Les filles d’Egalie, Gerd Brantenberg.

Traduit du norvégien par Jean-Baptiste Coursaud.
Editions Zulma

« L’inégalité de la nature repose sur l’incapacité de l’homme à accoucher, à donner naissance à des enfants. Ne pas avoir ce privilège signifie à son tour que l’homme a une fonction purement subordonnée dans la création de la vie fumaine. L’aventure d’un soir que nous avons connue vous et moi, elle y a de cela une éternité, illustre d’ailleurs ce propos à merveille. Nous pouvons l’affirmer sans peine et elle convient de le souligner. Au risque de me répéter : l’homme remplit une fonction tout à fait subordonnée. Si on se place du côté de la nature, l’homme n’a aucune prédisposition naturelle pour donner vie à la Femme, tout comme il ne peut ni préserver, ni maintenir, ni protéger cette vie. C’est sa destinée biologique, mademoiseau Tapinois.« 

En Egalie, la culture matriarcale règne en maîtresse. La Présidente travaille nuit et jour tandis que son mari s’occupe du foyer et des enfants. C’est bientôt le bal des débutants et leur fils adolescent – un grand garson maigre ne répondant pas aux critères de beauté masculine qui valorisent rondeurs et barbes soignées – s’inquiète de ne pas être choisi. Il porte depuis peu le soutien-verge (soutiv) et rêve de devenir marine-pêcheuse, un métier réservé aux femmes.
Ses aspirations frustrées le mèneront à questionner les principes mêmes du matriarcat …

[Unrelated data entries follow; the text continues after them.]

(** One invocation: what it returns and what it leaves behind. *)
Definition invoke (op : operation) (w : world) : outcome * world :=
  match op with
  | CleanData df =>
      let '(st, d) := DataCleaner.clean_data (instance w) df in
      (Cleaned d, {| instance := st; generator := generator w |})
  | BuildFilters df => (Filters (FilterBuilder.build_filters df), w)
  | BuildKpis df => (Kpis (KPIBuilder.build_kpis df), w)
  | GenerateRecommendations df =>
      (Recommendations (Recommender.generate_recommendations df), w)
  | OrganizeLayout charts kpis recommendations =>
      (Organized (LayoutManager.organize_layout charts kpis recommendations), w)
  | CreateCustomLayout components layout_type =>
      let '(l, g) := LayoutManager.create_custom_layout components layout_type
                                                        (generator w) in
      (Custom l, {| instance := instance w; generator := g |})
  end.

(** The part of the world that an operation reads. *)
Definition reads_cleaner (op : operation) : bool :=
  match op with
  | CleanData _ => true
  | _ => false
  end.

Definition reads_generator (op : operation) : bool :=
  match op with
  | CreateCustomLayout _ layout_type => String.eqb layout_type "masonry"
  | _ => false
  end.

(** Two outcomes that differ at most in the heights of the components of
    a custom layout. *)
Definition same_up_to_heights (o1 o2 : outcome) : Prop :=
  match o1, o2 with
  | Custom l1, Custom l2 =>
      LayoutFacts.without_heights l1 = LayoutFacts.without_heights l2
  | _, _ => o1 = o2
  end.

Definition heights_within (lo hi : nat) (o : outcome) : Prop :=
  match o with
  | Custom l =>
      Forall (fun c => lo <= LayoutManager.height (LayoutManager.cc_position c)
                       <= hi)
             (LayoutManager.cl_components l)
  | _ => True
  end.

Lemma custom_layout_without_generator
      (l : list component) (layout_type : string) (g1 g2 : LayoutManager.rng) :
  String.eqb layout_type "masonry" = false ->
  LayoutManager.create_custom_layout l layout_type g1
  = (fst (LayoutManager.create_custom_layout l layout_type g2), g1).
Proof.
  intro E. unfold LayoutManager.create_custom_layout.
  destruct (String.eqb layout_type "grid"); [reflexivity|].
  destruct (String.eqb layout_type "list"); [reflexivity|].
  now rewrite E.
Qed.

Lemma masonry_layout_up_to_heights
      (l : list component) (g1 g2 : LayoutManager.rng) :
  LayoutFacts.without_heights
    (fst (LayoutManager.create_custom_layout l "masonry" g1))
  = LayoutFacts.without_heights
      (fst (LayoutManager.create_custom_layout l "masonry" g2))
  /\ Forall (fun c => 1 <= LayoutManager.height (LayoutManager.cc_position c) <= 3)
            (LayoutManager.cl_components
               (fst (LayoutManager.create_custom_layout l "masonry" g1))).
Proof.
  unfold LayoutManager.create_custom_layout, LayoutManager._create_masonry_layout.
  simpl.
  destruct (LayoutFacts.masonry_components_spec l 0 g1 g2) as [He Hh].
  destruct (LayoutManager.masonry_components 0 l g1) as [c1 g1'].
  destruct (LayoutManager.masonry_components 0 l g2) as [c2 g2'].
  simpl in *. unfold LayoutFacts.without_heights. simpl.
  split; [now rewrite He | exact Hh].
Qed.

Cette lecture m’a tricoté le cerveau à l’envers et j’ai bien aimé ça !
Entre l’écriture qui féminise systématiquement les termes et la description d’un monde littéralement opposé au nôtre (où les garsons se font agresser sexuellement, tentent d’échapper à la violence des injonctions matriarcales, s’allient en non-mixité pour réfléchir à leur avenir et trouvent parfoisdans l’homosexualité un amour sans domination), difficile de ne pas écarquiller les yeux en pensant que ce texte a été écrit en 1977.
J’ai parfois perdu un peu de mon intérêt pour le texte lorsqu’il se transformait trop nettement en manuel éducatif mais son humour acide m’a beaucoup plu.